May. 27th, 2010

watervole: (allotment)
Lots of stuff planted out.  Runner beans and French beans are out  and rapidly gaining height (with a bit of fleece for protection).

Spinach, beetroot and pea seedlings are all making good progress.

Watering has been absolutely essential.  The soil is just a dry powder and I don't think any of the seedlings would have made it without water.

We've been watering the strawberries which are now starting to set fruit.  Several plants would have died by now, let alone managed to produce any fruit without extra water.

The fruit bushes like blackcurrants are also water-stressed.  The raspberries and the blackcurrant bush in the back garden are doing noticeably better than the the ones on the allotment.  That's because they're right outside the kitchen door and every time I run the tap to get hot water to wash the dishes, I end up with half a bowl of luke-warm water which promptly gets poured on a thirsty plant.

Raspberries on the allotment that were transplanted earlier this year are the ones that are suffering most, but all raspberries are shallow-rooted and thus suffer when the soil gets too dry.

If you have any fruit or veg, get watering.   A light sprinkling is no help at all.  The soil is bone dry and you need a bare minimum of  can of water per square meter and preferably several.   Too little will just wet the surface and evaporate away.  (Dig a small hole after you've watered and see how far down the water has got - the result may surprise you.)

On the allotment, we have a water tank.  (Other plots use water butts or dustbins - anything that holds water and has a lid will do).  We fill the tank from the tap with a long hose pipe; then we only have to walk to the tank to fill the watering can.

Don't let rain fool you.  It rained last night, the first rain in ages.  However, although the ground looks beautifully wet on the surface, a quick glance at the birdbath tells me that it wasn't actually very much rain - no more than .25 cm.  That's not going to make much difference to the plants.  We need serious heavy rain to soak the soil, a couple of centimetres at least.  It's got to get down to the roots, or it isn't going to help.
watervole: (Default)
Went to the dentist this morning - he's growing a few veg at the back of the surgery and was asking for tips.

A lot of my friends are also starting to grow things for the first time.

So, here are my handy tips on compost.

1.  Anything organic will rot.  (by organic, I mean 'made of organic material', not 'grown without pesticides')

You can compost: cotton shirts/towels, woollen jumpers, all kitchen waste (if you're worried about rats, then either exclude meat or else put chicken wire underneath your compost bin), all weeds (some people exclude dandelion and bindweed roots, but I find even those usually get killed, though I wouldn't put bindweed roots on a heap in the shade), all grass cuttings (but do mix them up with the other stuff if you have a lot of them), corrugated cardboard, cardboard egg boxes (don't squash them, they provide handy air pockets), used straw bedding from hamsters, rabbits, etc, sawdust, hedge clippings (but only if well chopped up, and do mix with other stuff) and probably other stuff as well.

I'm just editing a book on the history of Loose allotments ('Loose' is a village in Kent and is pronounced 'Looze').  In the last century, there was a butcher who annoyed his neighbouring plot holders by putting all the left-over bits of meat on his plot.  They rotted down just fine, but the smell and the rats weren't popular...

Another plot was found to have lots of small buttons on it.  My mother-in-law (keen gardener and social historian) worked that one out.  The plot must have been fertilised with 'shoddy', which was what cheap clothes were made of - it was made from recycled woollen cloth.  The clothes rotted away and left the buttons behind.

Hop waste was also popular as a mulch in Kent.

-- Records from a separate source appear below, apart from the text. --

Definition last_block (f : fio_file M) (d : fio_ddir) : option Z :=
  let max_size := Z.min (io_size f) (real_file_size f) in
  let max_size := if zone_range o =? 0 then max_size else zone_range o in
  let max_size := if ba o d <? min_bs o d then u64 (max_size - u32 (min_bs o d - ba o d)) else max_size in
  if ba o d =? 0 then None else Some (max_size / ba o d).

(** ** Random offsets; [None] is the return value 1 *)
Definition draw_block (lastb : Z) : stm M (option Z) :=
  s ← get;
  match random_generator o with
  | FIO_RAND_GEN_TAUSWORTHE | FIO_RAND_GEN_TAUSWORTHE64 =>
      let '(st, r) := __rand (random_state (td s)) in
      put_td (set_random_state st (td s));;
      b ← lift (to_u64 (dscale lastb r (rand_max st)));
      mret (Some b)
  | FIO_RAND_GEN_LFSR =>
      fl ← lift (lfsr (file s));
      '(fl, v) ← lift (lfsr_next fuel fl);
      put_file (set_lfsr fl (file s));;
      mret v
  end.

Definition __get_next_rand_offset (lastb : Z) : stm M (option Z) :=
  ob ← draw_block lastb;
  match ob with
  | None => mret None
  | Some b =>
      s ← get;
      match file_randommap (file s) with
      | None => mret (Some b)
      | Some m =>
          free ← lift (random_map_free m b);
          if free : bool then mret (Some b) else
          '(m, b) ← lift (rm_next_free m b);
          put_file (set_axmap m (file s));;
          mret (if b =? -1ULL then None else Some b)
      end
  end.

Definition __get_next_rand_offset_zipf : stm M (option Z) :=
  s ← get;
  '(z, b) ← lift (zipf_next pow (zipf (file s)));
  put_file (set_zipf z (file s));; mret (Some b).

Definition __get_next_rand_offset_pareto : stm M (option Z) :=
  s ← get;
  '(z, b) ← lift (pareto_next pow (zipf (file s)));
  put_file (set_zipf z (file s));; mret (Some b).

Definition __get_next_rand_offset_gauss : stm M (option Z) :=
  s ← get;
  '(g, b) ← lift (gauss_next fuel (gauss (file s)));
  put_file (set_gauss g (file s));; mret (Some b).

(** [v = rand32_between(&td->zone_state, 1, 100)] and the entry it selects. *)
Definition draw_zone (d : fio_ddir) : stm M zone_split_index :=
  s ← get;
  '(st, v) ← lift (rand32_between (zone_state (td s)) 1 100);
  put_td (set_zone_state st (td s));;
  lift (zone_state_index o d !! Z.to_nat (v - 1)).

Definition __get_next_rand_offset_zoned_abs (d : fio_ddir) : stm M (option Z) :=
  s ← get;
  lastb ← lift (last_block (file s) d);
  if lastb =? 0 then mret None else
  if zone_split_nr o d =? 0 then __get_next_rand_offset lastb else
  zsi ← draw_zone d;
  let stotal := zsi_size_prev zsi / ba o d in
  let send := zsi_size zsi / ba o d in
  if send =? -1U then __get_next_rand_offset lastb else
  if lastb <? send then mret None else
  ob ← __get_next_rand_offset (u64 (send - stotal));
  mret ((fun b => u64 (b + stotal)) <$> ob).

(** [send == -1U] cannot hold: [size_perc] is 8 bits wide. *)
Definition __get_next_rand_offset_zoned (d : fio_ddir) : stm M (option Z) :=
  s ← get;
  lastb ← lift (last_block (file s) d);
  if lastb =? 0 then mret None else
  if zone_split_nr o d =? 0 then __get_next_rand_offset lastb else
  zsi ← draw_zone d;
  let stotal := size_perc_prev zsi in
  let send := size_perc zsi in
  if send =? -1U then __get_next_rand_offset lastb else
  let off := if stotal =? 0 then 0 else u64 (stotal * lastb) / 100 in
  ob ← __get_next_rand_offset (u64 (lastb * u32 (send - stotal)) / 100);
  mret ((fun b => if off =? 0 then b else u64 (b + off)) <$> ob).

Definition get_off_from_method (d : fio_ddir) : stm M (option Z) :=
  match random_distribution o with
  | FIO_RAND_DIST_RANDOM =>
      s ← get;
      lastb ← lift (last_block (file s) d);
      if lastb =? 0 then mret None else __get_next_rand_offset lastb
  | FIO_RAND_DIST_ZIPF => __get_next_rand_offset_zipf
  | FIO_RAND_DIST_PARETO => __get_next_rand_offset_pareto
  | FIO_RAND_DIST_GAUSS => __get_next_rand_offset_gauss
  | FIO_RAND_DIST_ZONED => __get_next_rand_offset_zoned d
  | FIO_RAND_DIST_ZONED_ABS => __get_next_rand_offset_zoned_abs d
  end.

Definition should_sort_io : bool :=
  negb (Nat.eqb (verifysort_nr o) 0) && do_verify o && td_random o && verifying o &&
  match random_generator o with FIO_RAND_GEN_LFSR => true | _ => false end.

(** [r1->off - r2->off] returned as an [int]. *)
Definition flist_cmp (r1 r2 : Z) : Z := s32 (r1 - r2).

(** The batch loop: [flist_add] puts each new offset at the head. *)
Fixpoint rand_batch (n : nat) (d : fio_ddir) (acc : list Z) : stm M (list Z) :=
  match n with
  | O => mret acc
  | S n =>
      ob ← get_off_from_method d;
      match ob with None => mret acc | Some b => rand_batch n d (b :: acc) end
  end.

Definition fetch_rand (l : list Z) : stm M (option Z) :=
  s ← get;
  match l with
  | [] => lift None
  | b :: l => put_td (set_next_rand_list l (td s));; mret (Some b)
  end.

Definition get_next_rand_offset (d : fio_ddir) : stm M (option Z) :=
  if negb should_sort_io then get_off_from_method d else
  s ← get;
  match next_rand_list (td s) with
  | _ :: _ => fetch_rand (next_rand_list (td s))
  | [] =>
      l ← rand_batch (verifysort_nr o) d [];
      match l with
      | [] => mret None
      | _ => l ← lift (flist_sort flist_cmp l); fetch_rand l
      end
  end.

(** [fio_file_reset] of [filesetup.c]. *)
Definition fio_file_reset (f : fio_file M) : fio_file M :=
  let f := set_positions (fun _ => file_offset f) (fun _ => -1ULL) f in
  match io_axmap f, lfsr f with
  | Some m, _ => set_axmap (rm_reset m) f
  | None, Some fl => set_lfsr (fst (lfsr_reset fl (rand_seed_block_off o))) f
  | None, None => f
  end.

Definition get_next_rand_block (d : fio_ddir) : stm M (option Z) :=
  ob ← get_next_rand_offset d;
  match ob with
  | Some b => mret (Some b)
  | None =>
      if time_based o || fservice_nonuniform o then
        s ← get;
        put_file (fio_file_reset (file s));;
        get_next_rand_offset d
      else mret None
  end.

(** ** Sequential offsets *)
Definition td_min_bs : Z := Z.min (min_bs o DDIR_TRIM) (Z.min (min_bs o DDIR_READ) (min_bs o DDIR_WRITE)).

Definition get_start_offset (f : fio_file M) : option Z :=
  if file_append o && type_file f then Some (real_file_size f) else
  if 0 <? start_offset_percent o then
    let align_bs := default td_min_bs (start_offset_align o) in
    let off := u64 (u64 (real_file_size f * start_offset_percent o) / 100 +
                    u64 (subjob_number o * offset_increment o)) in
    if align_bs =? 0 then None else
    Some (u64 (u64 (off / align_bs + (if off mod align_bs =? 0 then 0 else 1)) * align_bs))
  else Some (u64 (start_offset o + u64 (subjob_number o * offset_increment o))).

(** [None] is the return value 1. *)
Definition get_next_seq_offset (d : fio_ddir) : stm M (option Z) :=
  s ← get;
  let f := file s in
  start ← lift (get_start_offset f);
  let f := if (u64 (io_size f + start) <=? last_pos f d) && time_based o
           then set_last_pos d (file_offset f) f else f in
  put_file f;;
  if real_file_size f <=? last_pos f d then mret None else
  let f := if (last_pos f d =? file_offset f) && (ddir_seq_add o <? 0)
           then set_last_pos d (if io_size f <? real_file_size f then io_size f else real_file_size f) f
           else f in
  put_file f;;
  let pos := u64 (last_pos f d - file_offset f) in
  let pos :=
    if negb (pos =? 0) && negb (ddir_seq_add o =? 0) then
      let pos := u64 (pos + ddir_seq_add o) in
      if real_file_size f <=? pos then
        if 0 <? ddir_seq_add o then file_offset f
        else u64 ((if io_size f <? real_file_size f then io_size f else real_file_size f) + ddir_seq_add o)
      else pos
    else pos in
  mret (Some pos).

2.  Kitchen waste is easy to collect.

Everything from the kitchen: potato peelings (If you really must peel your potatoes and lose all the vitamins...), veg peelings (same comment about vitamins - there are almost no vegetables where you gain anything by peeling them, expect possibly squashes when the rind has hardened), stale bread, food scraps, left over takeaways, past the date foods, apple cores - if it's food of any kind, you can put it in the compost.

Keep a small compost caddy in the kitchen - I line mine with newspaper which makes it easier to empty and to clean - and the newspaper can, of course, be composted as well.  There are lots of compost caddies on the market.  A few examples can be found here, but there's lots more.

A lid is necessary to keep out flies, but smell (in my experience, at least) is not a problem as long as the bin is emptied as soon as it is full.  You have three options with lining.

a.  No lining.  I've done it this way in the past.  You'll find the bottom of the bin can get a bit wet.  I just clean it out with a handful of newspaper and then compost the newspaper.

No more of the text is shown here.